On Wed, Jul 25, 2012 at 8:43 AM, John Kristoff <jtk@cymru.com> wrote:
Some UDP applications will use zero as a source port when they do not expect a response, which is how many one-way UDP-based apps operate, though not all. This behavior is spelled out in the IETF RFC 768:
That would only be applicable if the box was expecting to receive UDP and not send a response. I'm not sure I can think of anything but specialized, vertical applications that would have that behavior with port zero (syslog and SNMP traps send without expecting a response, but they don't use port zero in any implementation I've seen, and neither is generally allowed to be received from the internet at large).

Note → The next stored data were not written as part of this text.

(* ===== verification/RecordExamples.v ===== *)
(** Concrete runs of the record platform: an object that is served, fenced and asserted, a key that is completed and
    replayed, an event that is delivered. *)
From stdpp Require Import base list strings gmap.
From Stdlib Require Import ZArith Lia Ascii.
From S2P Require Import Prelude GoRuntime Postgres RecordCodec RecordPlatform LeaseStore LeaseRuns LeaseClaims Idempotency Outbox OutboxProps.

Local Open Scope Z_scope.

(** An environment in which nothing fails, at a time in seconds. *)
Definition at_second (n : Z) : record_io := {| ri_pool := true; ri_gate := true; ri_begin := None; ri_admit := fun _ => None;
  ri_faults := fun _ _ => None; ri_commit := Executed; ri_now := n * Second |}.

Lemma at_second_healthy n : 0 < n -> healthy (at_second n).
Proof.
  intros H. unfold healthy, at_second. cbn [ri_pool ri_gate ri_begin ri_admit ri_faults ri_commit]. split_and!; try done.
  unfold tx_now, timestamptz, Time_Truncate, Microsecond, Second. cbn [ri_now]. change (1000 <=? 0) with false. cbn iota.
  replace (n * 1000000000) with (n * 1000000 * 1000) by lia. rewrite Z.mod_mul by lia. lia.
Qed.

(** * Leases *)

Definition some_record : ObjectRef := {| ob_ProjectID := "default"; ob_ObjectKind := "record"; ob_ObjectID := "rec_1" |}.
Definition ten_seconds (owner : string) : LeaseClaimInputV1 := {| li_OwnerID := owner; li_LeaseDuration := 10 * Second |}.
Definition owner_until (owner : string) (g n : Z) : OwnerLease := {| ol_OwnerID := owner; ol_Generation := g; ol_ExpiresAt := n * Second |}.
Definition content_ref : lease_ref := ContentRef (key_of some_record).

Definition served_db : lease_db := initialize_epoch some_record no_leases.
Definition first_serving : ServingLeaseV1 := {| sl_Object := some_record; sl_Owner := owner_until "node-1" 1 11; sl_CapturedEpoch := 0 |}.

Example serving_given : (AcquireServingLease (at_second 1) some_record (ten_seconds "node-1") served_db).2 = Ok first_serving.
Proof. by vm_compute. Qed.

Lemma lease_tenure_exclusive_witness : exists e,
  let db := (perform_lease (at_second 20) (OpServe some_record (ten_seconds "node-2"))
               (perform_lease (at_second 1) (OpServe some_record (ten_seconds "node-1")) served_db).1).1 in
  (perform_lease (at_second 9) (OpAssertServing first_serving) db).2 = Err e.
Proof.
  destruct (lease_tenure_exclusive (at_second 1) (OpServe some_record (ten_seconds "node-1")) served_db
    [(content_ref, owner_until "node-1" 1 11)] content_ref (owner_until "node-1" 1 11) [] (at_second 20)
    (OpServe some_record (ten_seconds "node-2")) [(content_ref, owner_until "node-2" 2 30)] (owner_until "node-2" 2 30))
    as (_ & _ & H); [reflexivity|by vm_compute|by apply list_elem_of_singleton|reflexivity|by vm_compute|by apply list_elem_of_singleton|].
  by destruct (H [] (at_second 9) (OpAssertServing first_serving) (owner_until "node-1" 1 11) eq_refl ltac:(done)) as [_ He].
Defined.

Definition some_fence_input : ReservationFenceInputV1 := {| fe_ReservationID := "drs_1"; fe_Object := some_record; fe_OwnerID := "purge-1";
  fe_OwnerLeaseDuration := 60 * Second |}.
Definition some_fence : DeletionReservationFenceV1 := {| rv_ReservationID := "drs_1"; rv_Object := some_record; rv_FenceEpoch := 1;
  rv_Owner := owner_until "purge-1" 1 65 |}.
Definition preview_call : record_io * lease_op := (at_second 3, OpPreview "drs_1" some_record (600 * Second)).

Lemma fence_cancels_serving_witness :
  let db := (FenceDeletionReservation (at_second 5) some_fence_input
               (run_leases [preview_call] (AcquireServingLease (at_second 1) some_record (ten_seconds "node-1") served_db).1)).1 in
  exists e, AssertServingLease (at_second 6) first_serving db = (db, Err e).
Proof.
  destruct (fence_cancels_serving (at_second 1) some_record (ten_seconds "node-1") served_db
    (AcquireServingLease (at_second 1) some_record (ten_seconds "node-1") served_db).1 first_serving [preview_call] (at_second 5) some_fence_input
    (FenceDeletionReservation (at_second 5) some_fence_input
      (run_leases [preview_call] (AcquireServingLease (at_second 1) some_record (ten_seconds "node-1") served_db).1)).1 some_fence)
    as [_ H]; [by vm_compute|reflexivity|by vm_compute|].
  by destruct (H [] (owner_until "node-1" 1 11) (at_second 6) Second) as [He _].
Defined.

Definition fence_calls : list (record_io * lease_op) :=
  [(at_second 1, OpEpoch some_record); (at_second 2, OpPreview "drs_1" some_record (600 * Second)); (at_second 5, OpFence some_fence_input)].

Lemma one_fence_per_object_witness :
  (AssertDeletionReservationFence (at_second 6) some_fence (run_leases fence_calls no_leases)).2 = Ok tt /\
  (AssertDeletionReservationFence (at_second 60) some_fence (run_leases fence_calls no_leases)).2 = Ok tt /\
  rv_ReservationID some_fence = rv_ReservationID some_fence.
Proof.
  split; [by vm_compute|]. split; [by vm_compute|].
  by destruct (one_fence_per_object fence_calls (at_second 6) (at_second 60) some_fence some_fence) as [H _];
    [by vm_compute|by vm_compute|reflexivity|].
Defined.

(** * Idempotency *)

Definition some_key : IdempotencyKey := {| ik_ProjectID := "default"; ik_OperationKind := "record_create"; ik_Key := "client-key.1" |}.
Definition digest_of (c : ascii) : RequestFingerprintV1 := newSealedRequestFingerprintV1 (repeat c 32).
Definition claim_input (owner : string) (request : ascii) : IdempotencyClaimInputV1 := {| ii_Key := some_key;
  ii_RequestFingerprint := digest_of request; ii_OwnerID := owner; ii_OwnerLeaseDuration := 10 * Second; ii_RecordTTL := 3600 * Second |}.

Definition claim_call : record_io * idempotency_op := (at_second 1, OpClaimKey (claim_input "api-1" "r")).

Lemma key_calls_ok : Forall call_ok [claim_call].
Proof. repeat constructor. Qed.

Definition second_claim : idempotency_op := OpClaimKey (claim_input "api-2" "r").

Lemma second_call_ok : call_ok (at_second 20, second_claim).
Proof. repeat constructor. Qed.

Lemma complete_call_ok : call_ok (at_second 2, OpCompleteKey some_key (owner_until "api-1" 1 11) (digest_of "s")).
Proof. repeat constructor. Qed.

Example claim_input_valid : ClaimInput_Validate (claim_input "api-2" "r") = Ok tt.
Proof. by vm_compute. Qed.

Example second_claim_taken :
  (perform_key (at_second 20) second_claim (run_keys [claim_call] ∅)).2 = Ok (WasAcquired (owner_until "api-2" 2 30)).
Proof. by vm_compute. Qed.

Example first_claim_held : state_of (run_keys [claim_call] ∅ !! table_key some_key) = Working (repeat ("r" : ascii) 32) "api-1" 1 (11 * Second).
Proof. by vm_compute. Qed.

Example second_claim_held :
  state_of ((perform_key (at_second 20) second_claim (run_keys [claim_call] ∅)).1 !! table_key some_key) =
    Working (repeat ("r" : ascii) 32) "api-2" 2 (30 * Second).
Proof. by vm_compute. Qed.

Lemma idempotency_follows_protocol_witness :
  exists a, (perform_key (at_second 20) second_claim (run_keys [claim_call] ∅)).2 = Ok a /\
    key_step (tx_now (at_second 20)) a (Working (repeat ("r" : ascii) 32) "api-1" 1 (11 * Second)) (Working (repeat ("r" : ascii) 32) "api-2" 2 (30 * Second)).
Proof.
  pose proof (idempotency_follows_protocol [claim_call] (at_second 20) second_claim key_calls_ok second_call_ok) as [_ H].
  change (table_key (key_of_op second_claim)) with (table_key some_key) in H.
  rewrite second_claim_taken, first_claim_held, second_claim_held in H.
  destruct H as [[_ [e He]]|(a & Hs & _ & [Ha|[e He]])]; [discriminate He| |discriminate He].
  exists a. split; [|exact Hs]. rewrite second_claim_taken. exact Ha.
Defined.

Definition key_completed : idempotency_table :=
  (CompleteIdempotency (at_second 2) some_key (owner_until "api-1" 1 11) (digest_of "s") (run_keys [claim_call] ∅)).1.

Example completion_accepted :
  (CompleteIdempotency (at_second 2) some_key (owner_until "api-1" 1 11) (digest_of "s") (run_keys [claim_call] ∅)).2 = Ok tt.
Proof. by vm_compute. Qed.

Lemma key_completes :
  CompleteIdempotency (at_second 2) some_key (owner_until "api-1" 1 11) (digest_of "s") (run_keys [claim_call] ∅) = (key_completed, Ok tt).
Proof. rewrite <- completion_accepted. unfold key_completed. by destruct (CompleteIdempotency _ _ _ _ _). Qed.

Lemma idempotent_result_final_witness :
  exists request, request = repeat ("r" : ascii) 32 /\
  ClaimIdempotency (at_second 50) (claim_input "api-2" "r") [] key_completed =
    (key_completed, if bool_decide (repeat ("r" : ascii) 32 = request)
                    then Ok (Replayed (newSealedPersistedRequestFingerprintV1 (repeat ("s" : ascii) 32))) else Err ErrIdempotencyKeyReused).
Proof.
  destruct (idempotent_result_final [claim_call] (at_second 2) some_key (owner_until "api-1" 1 11) (digest_of "s") key_completed []
    key_calls_ok complete_call_ok (List.Forall_nil _) key_completes) as (request & [at_ Hw] & H & _).
  exists request. split; [rewrite first_claim_held in Hw; by injection Hw as <-|].
  exact (H (at_second 50) (claim_input "api-2" "r") (at_second_healthy 50 eq_refl) claim_input_valid eq_refl).
Defined.

(** * Outbox *)

Definition some_event (id : Z) : OutboxEvent := {| oe_RowID := id; oe_ProjectID := "default"; oe_EventKind := "record_owner_changed";
  oe_SubjectKind := "record"; oe_SubjectID := "rec_1"; oe_SourceVersion := 3; oe_AuthorizationEpoch := 7; oe_RecordFenceEpoch := 0 |}.
Definition enqueue_call : record_io * outbox_op := (at_second 1, OpEnqueue {| oi_Event := some_event 0; oi_ExpiresAfter := 3600 * Second |}).


Definition allow (epoch : Z) (e : OutboxEvent) : result (string * FreshAuthDecision) :=
  Ok (oe_SubjectID e, {| fa_Allowed := true; fa_CurrentEpoch := epoch |}).
Definition some_worker : @worker_io string := {| wi_context := None; wi_claim := at_second 2; wi_locked := []; wi_meanwhile := fun t => t;
  wi_authorize := allow 7; wi_send := fun _ => None; wi_finish := at_second 3 |}.
Definition worker_options : OutboxWorkerOptions := {| wo_OwnerID := "outbox-1"; wo_OwnerLeaseDuration := 30 * Second;
  wo_RetryDelay := 5 * Second; wo_PollInterval := Second |}.

Lemma worker_sends_authorized_witness :
  exists decision, allow 7 (some_event 1) = Ok ("rec_1"%string, decision) /\ fa_Allowed decision = true /\ fa_CurrentEpoch decision = 7.
Proof.
  destruct (worker_sends_authorized some_worker true worker_options (ob_table (run_outbox [enqueue_call] empty_outbox))
    (RunOnce some_worker true worker_options (ob_table (run_outbox [enqueue_call] empty_outbox))).1.1 [(some_event 1, "rec_1"%string)] (Ok tt)
    (some_event 1) "rec_1"%string) as (_ & _ & H); [by vm_compute|by apply list_elem_of_singleton|]. exact H.
Defined.

Definition queued_row : outbox_row := {| ow_event := some_event 1; ow_status := OutboxPending; ow_owner_id := ""; ow_owner_generation := 0;
  ow_owner_expires_at := None; ow_attempt_count := 0; ow_next_attempt_at := Second; ow_sent_at := None; ow_expires_at := 3601 * Second |}.

Lemma queued_alone id row : takes (at_second 2) [] (30 * Second) (ob_table (run_outbox [enqueue_call] empty_outbox)) id row -> 1 <= id.
Proof.
  intros [H _]. assert (ob_table (run_outbox [enqueue_call] empty_outbox) = {[ 1 := queued_row ]}) as Ht by by vm_compute.
  rewrite Ht in H. apply lookup_singleton_Some in H as [<- _]. lia.
Qed.

Lemma worker_delivers_witness : exists t' row',
  RunOnce some_worker true worker_options (ob_table (run_outbox [enqueue_call] empty_outbox)) = (t', [(some_event 1, "rec_1"%string)], Ok tt) /\
  t' !! 1 = Some row' /\ ow_event row' = some_event 1 /\ ow_status row' = OutboxSent /\ ow_sent_at row' = Some (3 * Second).
Proof.
  apply (worker_delivers [enqueue_call] some_worker worker_options 1 queued_row "rec_1" {| fa_Allowed := true; fa_CurrentEpoch := 7 |}).
  - repeat constructor; done.
  - by vm_compute.
  - done.
  - by apply at_second_healthy.
  - by apply at_second_healthy.
  - by vm_compute.
  - apply queued_alone.
  - done.
  - done.
  - done.
  - by vm_compute.
  - done.
  - done.
  - done.
  - done.
Defined.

In addition to the fragments, these packets might also be non-TCP/UDP (ICMP, GRE, 6to4 and other IP-IP, etc). If the host doesn't expect to receive large UDP packets, you can block UDP fragments. Note that recursive DNS servers would need UDP fragments (well, if you want to do large DNS packets - if you set the right options, you can turn that off). But if you aren't generally providing UDP services, blocking UDP packets, especially to stop an attack, wouldn't hurt (you can also block anything with the MF bit set). If you block these fragments at your provider's router, and it is a DNS amplification attack, you're problems are probably solved until the hacker figures it out. Just make sure you think of things like recursive DNS and other applications that may be using UDP fragments.